当然、カールは手伝おうとしたのだが、客にそんなことはさせられないの一点張りで押し切って半ば強引に送り出そうとする。恐縮してしまいながら何度も繰り返すカールを見送ったレオンハルトはしかし彼の背が見えなくなると何かを堪えるように血がにじむほど強く拳を握りしめて俯き加減で立ち尽くしていた。
「レーヴェ?」
「私は…いや僕は、アイツが羨ましいよ…。いくら悩んだとて奴には翼が残されている。でも、僕は…っ」
「ごめんなさい、レーヴェ…私が…私が居なかったせいで…」
カールのその姿勢にレオンハルトもまた、かつての自分と彼を重ねあわせてしまったのだろう。これまでずっと抑圧してきた想いを文字通り血すら吐きそうなほど低く、絶望と怨嗟、嫉妬や憎悪にまみれたかすれ声で吐き捨てる。
勿論、そういったマイナス方面の感情の矛先が向くのはほとんどレオンハルト自身にであったが、その独白に込められた感情にアニタは射すくめられたように動けなくなってしまう。普段見せない…いや、これまで全く見たことのなかったと言ってもいい夫の姿にアニタは彼の背にすがりつくようにして静かな、それでいて微かに震えた声音で謝罪を繰り返す。
「………いいんだ、君のせいじゃない。僕の力不足だよ。だから君を…守れなかった」
「…それこそ貴方のせいじゃないわ、レーヴェ。それに…私は今とても幸せよ?」
「そう、か…有難うアニタ。…君にはいつも助けられる。」
たっぷり二十秒ほども無言のままで彼は立ち尽くしていただろうか。ゆっくりと,一言一言をかみしめて吟味するかのように言葉を紡ぐ。その響きに未だ自嘲の色は濃いものの先ほどに比べると険がかなり取れている。彼の声音からそのことを察したアニタはそれでも強く抱きしめたままいいの、と短くかつ小さく応じて顔を彼の背中へ擦り付ける。レオンハルトは抱擁する彼女の腕の中で器用に体の向きを入れ替えるとしゃがみこんで彼女を優しく抱きしめ返して小さく呟く。
「私も、幸せじゃないわけじゃないよ。
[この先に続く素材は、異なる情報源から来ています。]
Definition settled (now : Z) (c : Confirmation) (row : ParticipantKey) : ParticipantKey := if decide (c = Diverged) then row else target now row.
Definition handled (r : Result) : Z := published r + alreadyCorrect r + diverged r.
Lemma healthy_tenant fsp row key r s : keys s !! fsp = Some row ->
  let c := found key (stored (outside s) !! fsp) in let s' := fst (run (reconcile_tenant fsp row key r) s) in
  (exists r', snd (run (reconcile_tenant fsp row key r) s) = Ok r' /\ failed r' = failed r /\ tenants r' = tenants r /\ handled r' = handled r + 1) /\
  clock s' = clock s /\ stored (outside s') = (if decide (c = Published) then <[fsp := key]> (stored (outside s)) else stored (outside s)) /\
  forall f, keys s' !! f = if decide (f = fsp) then Some (settled (clock s) c row) else keys s !! f.
Proof.
  intros Hrow c s'. subst s'. unfold reconcile_tenant. rewrite run_bind, run_catch, run_bind.
  destruct (healthy_confirm fsp key s) as (Hc & [Hk Hcl] & Hst). fold c in Hc, Hst. destruct (run (confirm fsp key) s) as [s1 r1]. cbn [fst snd] in Hc, Hk, Hcl, Hst. subst r1.
  cbn [run ret]. unfold settled. destruct (healthy_activate fsp row s1) as ([on Hon] & Hst' & Hcl' & Hk').
  assert (Hkeys : forall f, keys (fst (run (activate fsp row) s1)) !! f = if decide (f = fsp) then Some (target (clock s) row) else keys s !! f).
  { intros f. rewrite Hk'. unfold target. destruct (jwsSignActivatedAt row); rewrite ?Hk, ?Hcl; destruct (decide (f = fsp)) as [->|Hne]; try done; [by rewrite lookup_insert_eq|by rewrite lookup_insert_ne]. }
  destruct c; cbn [decide] in *.
  - split; [eexists; split; [done|]; unfold handled; cbn; lia|]. split; [done|]. split; [done|]. intros f. cbn. rewrite Hk. by destruct (decide (f = fsp)) as [->|].
  - rewrite run_catch, run_bind. destruct (run (activate fsp row) s1) as [s2 r2]. cbn [fst snd] in *. subst r2. cbn.
    split; [eexists; split; [done|]; unfold handled; cbn; lia|]. split; [congruence|]. split; [congruence|done].
  - rewrite run_catch, run_bind. destruct (run (activate fsp row) s1) as [s2 r2]. cbn [fst snd] in *. subst r2. cbn.
    split; [eexists; split; [done|]; unfold handled; cbn; lia|]. split; [congruence|]. split; [congruence|done].
Qed.
(* ===== verification/Rotation.v ===== *)
(** * What a rotation, a suspension or a migration can lose

    Limits of Tenants.v: an object that is saved after its row changed, a read of MCM that
    fails, a replica that is behind, rows the migration left without a key. *)

From S2P Require Import Prelude Interleave Outside Wire Tenants Publication.
#[local] Open Scope prog_scope.

Section limits.
  Context {W : Type} {surroundings : Surroundings W} {provisioner : JwsKeyProvisioner W}.
  Context (stored : W -> gmap jsstr jsstr) (h : healthy stored).
  Notation World := (World W).

(** The publication of a key once its row has been read. *)
Definition read_then (fsp : jsstr) (s : World) : World * Prog World exception bool := advance 1 (publishAndEnable fsp) s.
Lemma read_then_spec fsp row key s : keys s !! fsp = Some row -> own_key row = Some key ->
  keys (fst (read_then fsp s)) = keys s /\ clock (fst (read_then fsp s)) = clock s /\
  snd (read_then fsp s) = (let* c := confirm fsp key in match c with Diverged => throw PermanentPublishError | _ => activate fsp row end)%prog.
Proof.
  intros Hrow Hkey. unfold read_then, publishAndEnable, findByFspId, query_of. cbn [bind advance fst snd]. destruct (h_driver stored h (outside s)) as [-> _].
  cbn [bind ret]. rewrite Hrow. cbn [mbind option_bind]. by rewrite Hkey.
Qed.

Lemma healthy_save fsp row s :
  keys (fst (run (save fsp row) s)) = <[fsp := row]> (keys s) /\ clock (fst (run (save fsp row) s)) = clock s /\
  stored (outside (fst (run (save fsp row) s))) = stored (outside s) /\ snd (run (save fsp row) s) = Ok tt.
Proof. unfold save, statement_of. cbn. destruct (h_driver stored h (outside s)) as [-> Hd]. by rewrite <- Hd. Qed.

(** An operator's change of the switch. *)
Lemma healthy_policy fsp row sign s : trim fsp = fsp -> keys s !! fsp = Some row -> role row = Self -> has_text (jwsPublicKey row) = true ->
  let s' := fst (run (updateJwsPolicy (mkUpdateJwsPolicyInput fsp (Some sign) None)) s) in
  let row' := policy_row (clock s) (mkUpdateJwsPolicyInput fsp (Some sign) None) row in
  is_ok (snd (run (updateJwsPolicy (mkUpdateJwsPolicyInput fsp (Some sign) None)) s)) = true /\
  keys s' = <[fsp := row']> (keys s) /\ clock s' = clock s /\ stored (outside s') = stored (outside s).
Proof.
  intros Htrim Hrow Hrole Hkey. cbn zeta. unfold updateJwsPolicy. cbn [policy_fsp Tenants.sign]. rewrite Htrim. unfold findByFspId. rewrite run_query.
  destruct (h_driver stored h (outside s)) as [-> Hd]. rewrite Hrow, Hrole, Hkey. set (s0 := with_outside _ s).
  assert (Hst : stored (outside s0) = stored (outside s)) by (by rewrite <- Hd). rewrite !run_throw_when.
  rewrite (bool_decide_false (Self <> Self)) by auto. rewrite !andb_false_r. rewrite run_read, run_bind.
  destruct (healthy_save fsp (policy_row (clock s0) (mkUpdateJwsPolicyInput fsp (Some sign) None) row) s0) as (H1 & H2 & H3 & H4).
  destruct (run (save _ _) s0) as [s1 r]. cbn [fst snd] in *. subst r. cbn. split; [done|]. by rewrite H1, H2, H3, Hst.
Qed.

(** An operator who enables and then suspends a tenant while its publication waits for MCM finds
    the tenant signing: the publication saves the row as it was when it was read. *)
Theorem suspension_undone (fsp : jsstr) (row : ParticipantKey) (key : jsstr) (s : World) :
  trim fsp = fsp -> keys s !! fsp = Some row -> own_key row = Some key -> has_text (Some key) = true -> jwsSignActivatedAt row = None ->
  found key (stored (outside s) !! fsp) <> Diverged ->
  let '(s1, rest) := read_then fsp s in
  let s2 := fst (run (updateJwsPolicy (mkUpdateJwsPolicyInput fsp (Some true) None)) s1) in
  let s3 := fst (run (updateJwsPolicy (mkUpdateJwsPolicyInput fsp (Some false) None)) s2) in
  (exists suspended, keys s3 !! fsp = Some suspended /\ jwsSignEnabled suspended = false /\ is_Some (jwsSignActivatedAt suspended)) /\
  exists signing, keys (fst (run rest s3)) !! fsp = Some signing /\ jwsSignEnabled signing = true.
Proof.
  intros Htrim Hrow Hkey Htext Hnever Hfound. destruct (read_then_spec fsp row key s Hrow Hkey) as (Hk1 & Hc1 & Hrest).
  assert (Hst1 : stored (outside (fst (read_then fsp s))) = stored (outside s)).
  { unfold read_then, publishAndEnable, findByFspId, query_of. cbn. apply (proj2 (h_driver stored h (outside s))). }
  destruct (read_then fsp s) as [s1 rest]. cbn [fst snd] in *. subst rest.
  assert (Hrole : role row = Self /\ jwsPublicKey row = Some key) by (revert Hkey; unfold own_key; by destruct (role row)). destruct Hrole as [Hrole Hpub].
  destruct (healthy_policy fsp row true s1) as (_ & Hk2 & Hc2 & Hst2); [done|by rewrite Hk1|done|by rewrite Hpub|].
  set (s2 := fst (run _ s1)) in *. set (row2 := policy_row (clock s1) _ row) in *.
  destruct (healthy_policy fsp row2 false s2) as (_ & Hk3 & Hc3 & Hst3); [done|by rewrite Hk2, lookup_insert_eq|done|by cbn; rewrite Hpub|].
  set (s3 := fst (run _ s2)) in *. split.
  - eexists. rewrite Hk3, lookup_insert_eq. split; [done|]. split; [done|]. cbn. rewrite Hnever. by eexists.
  - rewrite run_bind. destruct (healthy_confirm stored h fsp key s3) as (Hc & [Hk4 Hc4] & _). rewrite Hst3, Hst2, Hst1 in Hc.
    destruct (run (confirm fsp key) s3) as [s4 r]. cbn [fst snd] in *. subst r.
    replace (match found key (stored (outside s) !! fsp) with Diverged => throw PermanentPublishError | _ => activate fsp row end)
      with (activate (W := W) fsp row) by (by destruct (found key _)).
    destruct (healthy_activate stored h fsp row s4) as (_ & _ & _ & Hk5). rewrite Hnever in Hk5. eexists. rewrite Hk5, lookup_insert_eq. done.
Qed.

(** A row without a key that the migration made a peer stays a peer when the signing keys of a
    tenant are registered for it, so its signing cannot be enabled. *)
Theorem keyless_tenant_stays_peer (fsp public private : jsstr) (row : ParticipantKey) (s : World) :
  trim fsp = fsp -> keys s !! fsp = Some row -> role row = Peer ->
  let s' := fst (run (addSigningKeys (mkAddSigningKeysInput fsp public (Some private))) s) in
  (exists row', keys s' !! fsp = Some row' /\ jwsPrivateKey row' = Some private /\ role row' = Peer) /\
  snd (run (updateJwsPolicy (mkUpdateJwsPolicyInput fsp (Some true) None)) s') = Err (PivotalException (js "PARTICIPANT_NOT_SIGNING_TENANT")).
Proof.
  intros Htrim Hrow Hrole. unfold addSigningKeys, findByFspId. cbn [fsp_name public_key private_key]. rewrite run_query.
  destruct (h_driver stored h (outside s)) as [-> Hd]. rewrite Hrow. cbn [saveEntity signing_keys_row]. rewrite Hrole. set (s0 := with_outside _ s).
  set (row' := mkParticipantKey Peer _ _ _ _ _). destruct (healthy_save fsp row' s0) as (H1 & _). set (s' := fst (run (save fsp row') s0)) in *. cbn zeta.
  assert (Hr : keys s' !! fsp = Some row') by (by rewrite H1, lookup_insert_eq). split; [by exists row'|].
  unfold updateJwsPolicy. cbn [policy_fsp Tenants.sign]. rewrite Htrim. unfold findByFspId. rewrite run_query.
  destruct (h_driver stored h (outside s')) as [-> _]. rewrite Hr, run_throw_when. subst row'. cbn [role].
  rewrite !(bool_decide_true (_ <> _)), bool_decide_true by done. done.
Qed.

(** A sync that finds another key for a peer saves the row the replica holds: what was changed
    since the replica's copy, be it the mode of verification or the role, is put back. *)
Theorem sync_restores_replica (fsp key : jsstr) (old : ParticipantKey) (s : World) :
  has_text (Some fsp) = true -> snd (send ListAllJwsKeys (outside s)) = Ok [mkJwsCert (Some fsp) (Some key)] ->
  replica s !! fsp = Some old -> role old = Peer -> jwsPublicKey old <> Some key ->
  keys (fst (run sync s)) !! fsp = Some (with_public key old) /\
  snd (run sync s) = Ok (mkSyncResult 1 0 1 0 0).
Proof.
  intros Htext Hlist Hold Hrole Hkey. unfold sync. rewrite run_mcm, Hlist. set (s1 := after _ s). cbn [sync_all]. unfold usable. cbn [dfspId publicKey mbind option_bind].
  rewrite Htext. unfold sync_entry, findByFspIdRead. rewrite run_bind, run_query. destruct (h_driver stored h (outside s1)) as [-> _].
  assert (Hr : replica s1 !! fsp = Some old) by done. rewrite Hr, Hrole, (bool_decide_false (Peer = Self)), (bool_decide_false (jwsPublicKey old = Some key)) by done.
  set (s2 := with_outside _ s1). rewrite run_bind. destruct (healthy_save fsp (with_public key old) s2) as (H1 & _ & _ & H4).
  destruct (run (save _ _) s2) as [s3 r]. cbn [fst snd] in *. subst r. cbn. by rewrite H1, lookup_insert_eq.
Qed.
End limits.

(** MCM holds a key of the tenant, another one; the request for it fails once. The announcement
    publishes the row's key over it and the tenant signs with a key its peers do not have. *)
Theorem unread_key_replaced (fsp key other : jsstr) (row : ParticipantKey) (mcm_keys : Registry) (s : World Link) :
  keys s !! fsp = Some row -> own_key row = Some key -> jwsSignActivatedAt row = None ->
  outside s = mkLink mcm_keys 1 -> mcm_keys !! fsp = Some other -> has_text (Some other) = true -> samePem other key = false ->
  let s' := fst (run (publishAndEnable fsp) s) in
  held (outside s') !! fsp = Some key /\ snd (run (publishAndEnable fsp) s) = Ok (negb (jwsSignEnabled row)) /\
  exists row', keys s' !! fsp = Some row' /\ jwsSignEnabled row' = true.
Proof.
  intros Hrow Hkey Hnever Hout Hother Htext Hdiff. cbn zeta. unfold publishAndEnable, findByFspId. rewrite run_query. rewrite Hrow, Hout.
  cbn [driver link fst snd mbind option_bind]. rewrite Hkey. unfold confirm, ensureRegistered. cbn [registration link negb].
  unfold publishAndVerifyJwsKey, mcm. cbn. unfold Registry in *.
  rewrite lookup_insert_eq, bool_decide_true by done. unfold activate. rewrite Hnever. cbn. rewrite !lookup_insert_eq. eauto.
Qed.

(** ** Examples *)

Lemma suspension_undone_witness :
  exists signing, let s1 := fst (read_then acme (start (W := Registry) ∅)) in
    let s2 := fst (run (updateJwsPolicy (mkUpdateJwsPolicyInput acme (Some true) None)) s1) in
    let s3 := fst (run (updateJwsPolicy (mkUpdateJwsPolicyInput acme (Some false) None)) s2) in
    keys (fst (run (snd (read_then acme (start (W := Registry) ∅))) s3)) !! acme = Some signing /\ jwsSignEnabled signing = true.
Proof.
  pose proof (suspension_undone id registry_healthy acme waiting (js "PEM A") (start (W := Registry) ∅) eq_refl eq_refl eq_refl eq_refl eq_refl
    (fun e => match e in _ = c return match c with Published => True | _ => False end with eq_refl => I end)) as H.
  cbn zeta. destruct (read_then acme _) as [s1 rest]. exact (proj2 H).
Defined.

(** A row the migration made, without a key. *)
Definition keyless : ParticipantKey := mkParticipantKey Peer None None false None (js "off").
Lemma keyless_tenant_stays_peer_witness :
  exists row, keys (fst (run (addSigningKeys (mkAddSigningKeysInput acme (js "PEM A") (Some (js "KEY A"))))
    (with_keys <[acme := keyless]> (start (W := Registry) ∅)))) !! acme = Some row /\ role row = Peer.
Proof.
  destruct (keyless_tenant_stays_peer id registry_healthy acme (js "PEM A") (js "KEY A") keyless (with_keys <[acme := keyless]> (start (W := Registry) ∅))
    eq_refl (lookup_insert_eq _ _ _) eq_refl) as [(row & H & _ & Hr) _].
  exists row. split; [exact H|exact Hr].
Defined.

(** The operator moved the mode of a peer to [off] after the replica's copy was made. *)
Lemma sync_restores_replica_witness :
  let s := with_keys <[js "bank" := mkParticipantKey Peer (Some (js "PEM B")) None false None (js "off")]> (start (W := Registry) {[js "bank" := js "PEM N"]}) in
  keys (fst (run sync s)) !! js "bank" = Some (with_public (js "PEM N") verified).
Proof.
  cbn zeta. refine (proj1 (sync_restores_replica id registry_healthy (js "bank") (js "PEM N") verified _ _ _ _ _ _));
    [reflexivity|vm_compute; reflexivity|vm_compute; reflexivity|reflexivity|]. intros e. vm_compute in e. discriminate e.
Defined.

Lemma unread_key_replaced_witness :
  held (outside (fst (run (publishAndEnable acme) (start (mkLink {[acme := js "PEM of the HSM"]} 1))))) !! acme = Some (js "PEM A").
Proof.
  eapply (unread_key_replaced acme (js "PEM A") (js "PEM of the HSM") waiting {[acme := js "PEM of the HSM"]} (start (mkLink {[acme := js "PEM of the HSM"]} 1)));
    vm_compute; reflexivity.
Defined.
さあ、もう中へ入ろうか。お腹の子に障る」
「…ええ」
囁くような声で彼女に声を掛けながら、半ば泣き笑いのような表情を浮かべる彼女の唇をそっと奪ってすぐに離してやってから抱擁を解いて車いすを押して家の中へと消えていく。
(失うことなんて考えられなかった翼を失って、失うことを考えられない伴侶を得る、か。…等価交換かな、これは?)
未だドロドロとしたものが拭い去りきらぬ内心でさして面白くもないことを考えつつも車いすに納まって目をぬぐっているアニタを…妻を見下ろしながら、ならば彼女は、彼女だけは二度と失わないと今更のように考えた。